Task: Every line in the records below with the string "gmap" needs to be copied out.

Material supplied:

☆ ☆ ☆ ☆

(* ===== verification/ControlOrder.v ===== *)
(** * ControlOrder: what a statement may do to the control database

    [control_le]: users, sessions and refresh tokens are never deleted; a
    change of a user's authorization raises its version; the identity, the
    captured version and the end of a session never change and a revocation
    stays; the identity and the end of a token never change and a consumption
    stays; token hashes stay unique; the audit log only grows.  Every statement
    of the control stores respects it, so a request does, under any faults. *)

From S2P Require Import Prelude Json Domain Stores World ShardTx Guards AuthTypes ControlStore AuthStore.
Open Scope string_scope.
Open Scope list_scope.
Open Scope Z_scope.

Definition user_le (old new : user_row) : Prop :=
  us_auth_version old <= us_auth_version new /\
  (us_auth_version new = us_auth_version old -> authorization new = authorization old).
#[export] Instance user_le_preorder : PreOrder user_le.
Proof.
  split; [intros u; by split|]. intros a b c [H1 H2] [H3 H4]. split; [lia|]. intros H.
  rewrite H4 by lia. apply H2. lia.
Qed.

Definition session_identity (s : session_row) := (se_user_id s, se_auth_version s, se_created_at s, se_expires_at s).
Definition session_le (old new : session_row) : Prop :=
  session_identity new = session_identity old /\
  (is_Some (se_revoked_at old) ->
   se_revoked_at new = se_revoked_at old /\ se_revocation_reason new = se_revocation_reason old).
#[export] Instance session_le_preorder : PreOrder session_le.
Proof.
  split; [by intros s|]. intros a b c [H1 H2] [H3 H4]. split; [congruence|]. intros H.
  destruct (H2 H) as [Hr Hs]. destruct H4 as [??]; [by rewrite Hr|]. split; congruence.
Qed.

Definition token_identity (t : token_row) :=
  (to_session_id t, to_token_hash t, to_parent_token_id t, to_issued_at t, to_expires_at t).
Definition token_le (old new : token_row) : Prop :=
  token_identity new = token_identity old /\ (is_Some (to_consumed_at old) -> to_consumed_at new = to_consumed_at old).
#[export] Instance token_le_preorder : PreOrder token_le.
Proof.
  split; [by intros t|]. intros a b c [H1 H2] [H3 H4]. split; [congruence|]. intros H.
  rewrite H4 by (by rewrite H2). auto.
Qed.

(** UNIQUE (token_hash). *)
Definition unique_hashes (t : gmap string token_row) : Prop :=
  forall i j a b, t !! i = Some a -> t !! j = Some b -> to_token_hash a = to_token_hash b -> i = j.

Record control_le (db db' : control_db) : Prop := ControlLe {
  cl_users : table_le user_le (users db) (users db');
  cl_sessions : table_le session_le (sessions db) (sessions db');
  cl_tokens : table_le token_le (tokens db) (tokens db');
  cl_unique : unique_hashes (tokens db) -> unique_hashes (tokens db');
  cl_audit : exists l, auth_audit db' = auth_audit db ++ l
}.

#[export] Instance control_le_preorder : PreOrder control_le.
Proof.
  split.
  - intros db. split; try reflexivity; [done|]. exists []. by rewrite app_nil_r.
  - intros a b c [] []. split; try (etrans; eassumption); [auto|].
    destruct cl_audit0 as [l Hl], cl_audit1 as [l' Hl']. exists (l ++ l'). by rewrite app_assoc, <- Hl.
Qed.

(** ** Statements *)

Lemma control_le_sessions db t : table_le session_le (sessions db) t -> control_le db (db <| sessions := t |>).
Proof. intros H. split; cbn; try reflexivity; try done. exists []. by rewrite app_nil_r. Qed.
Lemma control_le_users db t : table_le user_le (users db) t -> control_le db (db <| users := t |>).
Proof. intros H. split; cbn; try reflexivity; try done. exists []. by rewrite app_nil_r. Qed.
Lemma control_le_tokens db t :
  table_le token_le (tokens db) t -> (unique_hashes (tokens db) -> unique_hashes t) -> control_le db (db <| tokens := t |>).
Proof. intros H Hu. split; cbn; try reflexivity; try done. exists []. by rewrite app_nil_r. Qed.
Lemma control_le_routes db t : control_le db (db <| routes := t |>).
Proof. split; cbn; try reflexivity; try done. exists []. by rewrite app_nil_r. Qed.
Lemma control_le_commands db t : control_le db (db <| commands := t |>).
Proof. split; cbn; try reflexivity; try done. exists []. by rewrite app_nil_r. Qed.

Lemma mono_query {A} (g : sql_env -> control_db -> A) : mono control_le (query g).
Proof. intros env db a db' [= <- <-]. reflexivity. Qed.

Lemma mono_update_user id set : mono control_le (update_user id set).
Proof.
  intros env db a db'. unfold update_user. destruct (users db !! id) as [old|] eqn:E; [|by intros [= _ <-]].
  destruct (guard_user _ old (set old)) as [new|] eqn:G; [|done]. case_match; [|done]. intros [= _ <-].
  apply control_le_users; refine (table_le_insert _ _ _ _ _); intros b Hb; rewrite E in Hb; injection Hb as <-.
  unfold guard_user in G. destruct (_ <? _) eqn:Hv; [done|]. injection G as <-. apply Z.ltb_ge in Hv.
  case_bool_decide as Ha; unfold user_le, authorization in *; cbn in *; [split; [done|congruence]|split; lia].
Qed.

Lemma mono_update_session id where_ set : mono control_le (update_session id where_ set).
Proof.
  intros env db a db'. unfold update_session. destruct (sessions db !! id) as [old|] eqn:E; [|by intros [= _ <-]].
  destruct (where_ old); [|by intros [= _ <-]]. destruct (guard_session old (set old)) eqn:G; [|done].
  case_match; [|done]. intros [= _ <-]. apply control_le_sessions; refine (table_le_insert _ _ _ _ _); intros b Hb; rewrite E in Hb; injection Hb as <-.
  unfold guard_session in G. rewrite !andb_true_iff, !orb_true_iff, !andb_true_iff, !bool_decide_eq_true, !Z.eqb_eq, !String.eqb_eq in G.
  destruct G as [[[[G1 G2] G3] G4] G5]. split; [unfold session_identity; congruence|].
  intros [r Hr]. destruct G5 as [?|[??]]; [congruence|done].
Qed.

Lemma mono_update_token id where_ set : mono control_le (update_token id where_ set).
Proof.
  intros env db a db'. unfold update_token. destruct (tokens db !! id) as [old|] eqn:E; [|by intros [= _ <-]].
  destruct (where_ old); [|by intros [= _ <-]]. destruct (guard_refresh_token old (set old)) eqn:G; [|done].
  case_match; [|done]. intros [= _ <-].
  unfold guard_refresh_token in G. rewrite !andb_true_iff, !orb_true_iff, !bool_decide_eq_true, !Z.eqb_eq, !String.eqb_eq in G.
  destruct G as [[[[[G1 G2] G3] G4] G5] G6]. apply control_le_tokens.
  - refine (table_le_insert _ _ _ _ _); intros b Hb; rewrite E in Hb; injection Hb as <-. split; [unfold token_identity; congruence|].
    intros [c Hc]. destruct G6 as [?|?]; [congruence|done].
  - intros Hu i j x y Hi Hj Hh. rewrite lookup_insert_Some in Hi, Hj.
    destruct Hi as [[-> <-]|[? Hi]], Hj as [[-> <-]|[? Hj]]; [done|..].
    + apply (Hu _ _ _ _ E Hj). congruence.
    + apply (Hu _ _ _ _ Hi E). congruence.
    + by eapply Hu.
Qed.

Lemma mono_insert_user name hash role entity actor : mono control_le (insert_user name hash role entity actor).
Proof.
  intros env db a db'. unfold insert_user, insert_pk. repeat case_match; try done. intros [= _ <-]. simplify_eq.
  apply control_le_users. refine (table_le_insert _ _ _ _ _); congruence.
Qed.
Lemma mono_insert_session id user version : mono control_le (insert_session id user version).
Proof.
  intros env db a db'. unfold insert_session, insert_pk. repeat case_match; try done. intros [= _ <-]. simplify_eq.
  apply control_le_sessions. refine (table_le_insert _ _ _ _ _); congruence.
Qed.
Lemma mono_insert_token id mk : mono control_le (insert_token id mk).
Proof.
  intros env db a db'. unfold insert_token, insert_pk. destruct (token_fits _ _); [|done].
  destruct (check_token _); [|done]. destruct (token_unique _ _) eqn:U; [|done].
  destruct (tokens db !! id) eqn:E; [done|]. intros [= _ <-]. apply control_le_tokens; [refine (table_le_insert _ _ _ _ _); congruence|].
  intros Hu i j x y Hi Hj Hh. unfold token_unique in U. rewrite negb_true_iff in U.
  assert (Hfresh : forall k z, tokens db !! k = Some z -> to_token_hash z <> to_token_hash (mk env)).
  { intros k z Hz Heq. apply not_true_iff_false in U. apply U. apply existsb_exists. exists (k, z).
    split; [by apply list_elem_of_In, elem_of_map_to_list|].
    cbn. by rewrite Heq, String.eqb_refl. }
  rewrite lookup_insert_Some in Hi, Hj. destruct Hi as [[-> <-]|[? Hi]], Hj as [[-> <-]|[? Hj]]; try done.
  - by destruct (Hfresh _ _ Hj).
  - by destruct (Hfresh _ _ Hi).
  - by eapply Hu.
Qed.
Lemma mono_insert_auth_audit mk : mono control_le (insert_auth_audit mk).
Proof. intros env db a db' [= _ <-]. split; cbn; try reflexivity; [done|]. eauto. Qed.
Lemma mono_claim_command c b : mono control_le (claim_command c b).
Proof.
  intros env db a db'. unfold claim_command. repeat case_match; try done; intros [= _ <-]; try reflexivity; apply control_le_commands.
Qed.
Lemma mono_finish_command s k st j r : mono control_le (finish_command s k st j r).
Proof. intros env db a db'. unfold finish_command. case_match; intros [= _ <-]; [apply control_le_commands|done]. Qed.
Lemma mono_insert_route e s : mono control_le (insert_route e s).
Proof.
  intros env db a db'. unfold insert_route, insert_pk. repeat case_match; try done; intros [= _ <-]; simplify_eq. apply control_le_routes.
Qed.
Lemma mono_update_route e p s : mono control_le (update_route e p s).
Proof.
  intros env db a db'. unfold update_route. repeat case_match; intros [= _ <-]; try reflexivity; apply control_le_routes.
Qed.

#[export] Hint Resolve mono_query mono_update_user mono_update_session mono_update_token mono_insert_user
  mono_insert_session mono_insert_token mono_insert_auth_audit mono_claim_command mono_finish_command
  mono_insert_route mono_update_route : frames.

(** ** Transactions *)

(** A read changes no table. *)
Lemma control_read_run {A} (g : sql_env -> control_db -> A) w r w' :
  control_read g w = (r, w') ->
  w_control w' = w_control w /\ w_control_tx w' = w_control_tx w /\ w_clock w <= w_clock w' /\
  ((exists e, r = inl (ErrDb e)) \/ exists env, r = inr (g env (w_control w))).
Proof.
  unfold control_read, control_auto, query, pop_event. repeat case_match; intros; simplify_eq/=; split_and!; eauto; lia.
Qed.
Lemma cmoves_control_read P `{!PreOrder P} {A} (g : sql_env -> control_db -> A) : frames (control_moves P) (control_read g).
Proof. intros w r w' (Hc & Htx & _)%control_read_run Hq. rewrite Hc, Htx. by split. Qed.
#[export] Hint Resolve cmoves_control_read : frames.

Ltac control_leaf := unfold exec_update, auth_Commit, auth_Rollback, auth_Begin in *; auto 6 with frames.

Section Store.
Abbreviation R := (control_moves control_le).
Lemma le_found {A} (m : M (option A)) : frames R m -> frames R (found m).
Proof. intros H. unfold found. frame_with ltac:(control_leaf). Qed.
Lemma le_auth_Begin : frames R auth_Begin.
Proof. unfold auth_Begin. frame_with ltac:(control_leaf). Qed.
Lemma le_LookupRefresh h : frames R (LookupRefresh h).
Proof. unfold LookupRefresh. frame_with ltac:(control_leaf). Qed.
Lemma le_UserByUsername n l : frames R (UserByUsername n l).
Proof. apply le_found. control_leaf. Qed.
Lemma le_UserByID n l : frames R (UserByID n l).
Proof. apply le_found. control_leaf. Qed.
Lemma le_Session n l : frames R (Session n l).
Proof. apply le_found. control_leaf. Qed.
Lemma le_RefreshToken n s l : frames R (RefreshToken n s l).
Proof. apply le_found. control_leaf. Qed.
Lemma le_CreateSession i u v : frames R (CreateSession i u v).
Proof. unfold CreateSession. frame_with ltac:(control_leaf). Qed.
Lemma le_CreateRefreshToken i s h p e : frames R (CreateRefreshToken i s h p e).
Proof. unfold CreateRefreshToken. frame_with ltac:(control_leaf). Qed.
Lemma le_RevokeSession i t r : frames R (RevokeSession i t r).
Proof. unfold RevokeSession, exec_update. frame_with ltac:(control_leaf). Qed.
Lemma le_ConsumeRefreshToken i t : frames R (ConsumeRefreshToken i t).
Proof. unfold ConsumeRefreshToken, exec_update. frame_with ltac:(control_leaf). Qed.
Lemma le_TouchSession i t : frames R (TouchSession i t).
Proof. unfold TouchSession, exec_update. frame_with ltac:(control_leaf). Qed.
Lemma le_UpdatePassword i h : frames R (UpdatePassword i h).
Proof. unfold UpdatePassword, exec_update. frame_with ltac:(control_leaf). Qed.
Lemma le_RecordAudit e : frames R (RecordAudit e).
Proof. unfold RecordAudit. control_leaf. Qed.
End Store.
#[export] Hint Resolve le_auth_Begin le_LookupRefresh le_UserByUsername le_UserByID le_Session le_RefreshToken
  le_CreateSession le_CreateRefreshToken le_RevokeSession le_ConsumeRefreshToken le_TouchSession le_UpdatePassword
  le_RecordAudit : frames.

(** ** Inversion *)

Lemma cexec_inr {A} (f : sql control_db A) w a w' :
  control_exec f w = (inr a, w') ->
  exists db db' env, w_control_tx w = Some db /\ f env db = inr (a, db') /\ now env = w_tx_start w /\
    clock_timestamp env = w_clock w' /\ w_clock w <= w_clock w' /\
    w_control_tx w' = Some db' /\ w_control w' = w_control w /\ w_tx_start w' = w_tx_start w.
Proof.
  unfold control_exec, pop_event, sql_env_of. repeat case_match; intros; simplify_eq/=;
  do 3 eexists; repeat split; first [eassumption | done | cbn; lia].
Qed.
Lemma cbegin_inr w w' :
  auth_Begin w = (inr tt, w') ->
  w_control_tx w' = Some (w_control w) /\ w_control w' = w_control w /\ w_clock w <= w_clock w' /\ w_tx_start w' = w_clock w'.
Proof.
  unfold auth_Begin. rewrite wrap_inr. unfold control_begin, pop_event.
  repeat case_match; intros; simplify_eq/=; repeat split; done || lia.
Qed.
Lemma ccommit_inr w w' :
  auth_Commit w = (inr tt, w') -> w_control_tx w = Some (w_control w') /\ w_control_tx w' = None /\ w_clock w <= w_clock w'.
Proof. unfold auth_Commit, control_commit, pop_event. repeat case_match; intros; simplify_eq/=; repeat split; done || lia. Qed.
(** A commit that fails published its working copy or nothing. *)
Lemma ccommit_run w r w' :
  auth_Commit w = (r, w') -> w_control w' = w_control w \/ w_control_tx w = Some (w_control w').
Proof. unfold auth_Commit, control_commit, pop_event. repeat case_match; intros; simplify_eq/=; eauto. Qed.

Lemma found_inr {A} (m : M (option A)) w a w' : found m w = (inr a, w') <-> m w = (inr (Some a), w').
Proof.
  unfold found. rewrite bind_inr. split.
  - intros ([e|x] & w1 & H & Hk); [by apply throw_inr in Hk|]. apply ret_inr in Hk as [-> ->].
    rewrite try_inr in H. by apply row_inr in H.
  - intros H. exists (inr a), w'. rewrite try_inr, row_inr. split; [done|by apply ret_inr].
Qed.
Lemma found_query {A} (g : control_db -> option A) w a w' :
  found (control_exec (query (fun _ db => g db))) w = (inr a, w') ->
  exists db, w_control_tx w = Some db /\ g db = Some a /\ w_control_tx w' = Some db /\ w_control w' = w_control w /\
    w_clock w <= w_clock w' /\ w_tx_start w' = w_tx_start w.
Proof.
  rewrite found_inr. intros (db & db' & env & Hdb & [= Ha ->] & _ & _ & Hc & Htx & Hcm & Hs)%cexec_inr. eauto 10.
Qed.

☆ ☆ ☆ ☆

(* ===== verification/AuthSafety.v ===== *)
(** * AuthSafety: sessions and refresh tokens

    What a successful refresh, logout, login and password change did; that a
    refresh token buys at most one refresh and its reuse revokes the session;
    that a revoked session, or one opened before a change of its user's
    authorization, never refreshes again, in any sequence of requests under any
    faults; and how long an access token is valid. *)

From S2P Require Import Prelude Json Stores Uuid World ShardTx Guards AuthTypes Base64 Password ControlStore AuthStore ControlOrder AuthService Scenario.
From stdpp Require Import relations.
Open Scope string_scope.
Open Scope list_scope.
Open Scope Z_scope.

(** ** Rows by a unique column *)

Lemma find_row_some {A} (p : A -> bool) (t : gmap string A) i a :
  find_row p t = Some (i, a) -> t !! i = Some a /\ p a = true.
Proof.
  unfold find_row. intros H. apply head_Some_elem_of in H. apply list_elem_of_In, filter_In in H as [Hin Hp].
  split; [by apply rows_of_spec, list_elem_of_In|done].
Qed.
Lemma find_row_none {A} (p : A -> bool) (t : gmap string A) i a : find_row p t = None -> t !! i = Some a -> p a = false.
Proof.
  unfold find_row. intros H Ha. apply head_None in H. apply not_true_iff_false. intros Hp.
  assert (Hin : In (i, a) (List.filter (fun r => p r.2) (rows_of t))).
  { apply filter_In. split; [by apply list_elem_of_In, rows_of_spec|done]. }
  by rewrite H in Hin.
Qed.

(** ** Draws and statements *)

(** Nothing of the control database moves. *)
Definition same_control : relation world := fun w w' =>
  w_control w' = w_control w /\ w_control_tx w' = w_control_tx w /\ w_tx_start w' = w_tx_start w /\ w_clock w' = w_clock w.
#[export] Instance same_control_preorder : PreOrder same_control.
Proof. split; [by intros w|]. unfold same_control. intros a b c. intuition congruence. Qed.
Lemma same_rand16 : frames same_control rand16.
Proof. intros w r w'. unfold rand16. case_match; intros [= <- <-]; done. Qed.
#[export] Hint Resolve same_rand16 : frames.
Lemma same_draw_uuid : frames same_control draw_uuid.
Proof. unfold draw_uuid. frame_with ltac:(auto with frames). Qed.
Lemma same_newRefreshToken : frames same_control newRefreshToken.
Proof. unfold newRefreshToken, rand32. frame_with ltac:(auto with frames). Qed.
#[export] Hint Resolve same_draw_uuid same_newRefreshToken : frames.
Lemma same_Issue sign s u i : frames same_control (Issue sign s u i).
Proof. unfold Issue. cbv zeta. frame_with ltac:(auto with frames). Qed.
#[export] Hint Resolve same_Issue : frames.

☆ ☆ ☆ ☆

Exercise answer:
Definition unique_hashes (t : gmap string token_row) : Prop :=
Lemma find_row_some {A} (p : A -> bool) (t : gmap string A) i a :
Lemma find_row_none {A} (p : A -> bool) (t : gmap string A) i a : find_row p t = None -> t !! i = Some a -> p a = false.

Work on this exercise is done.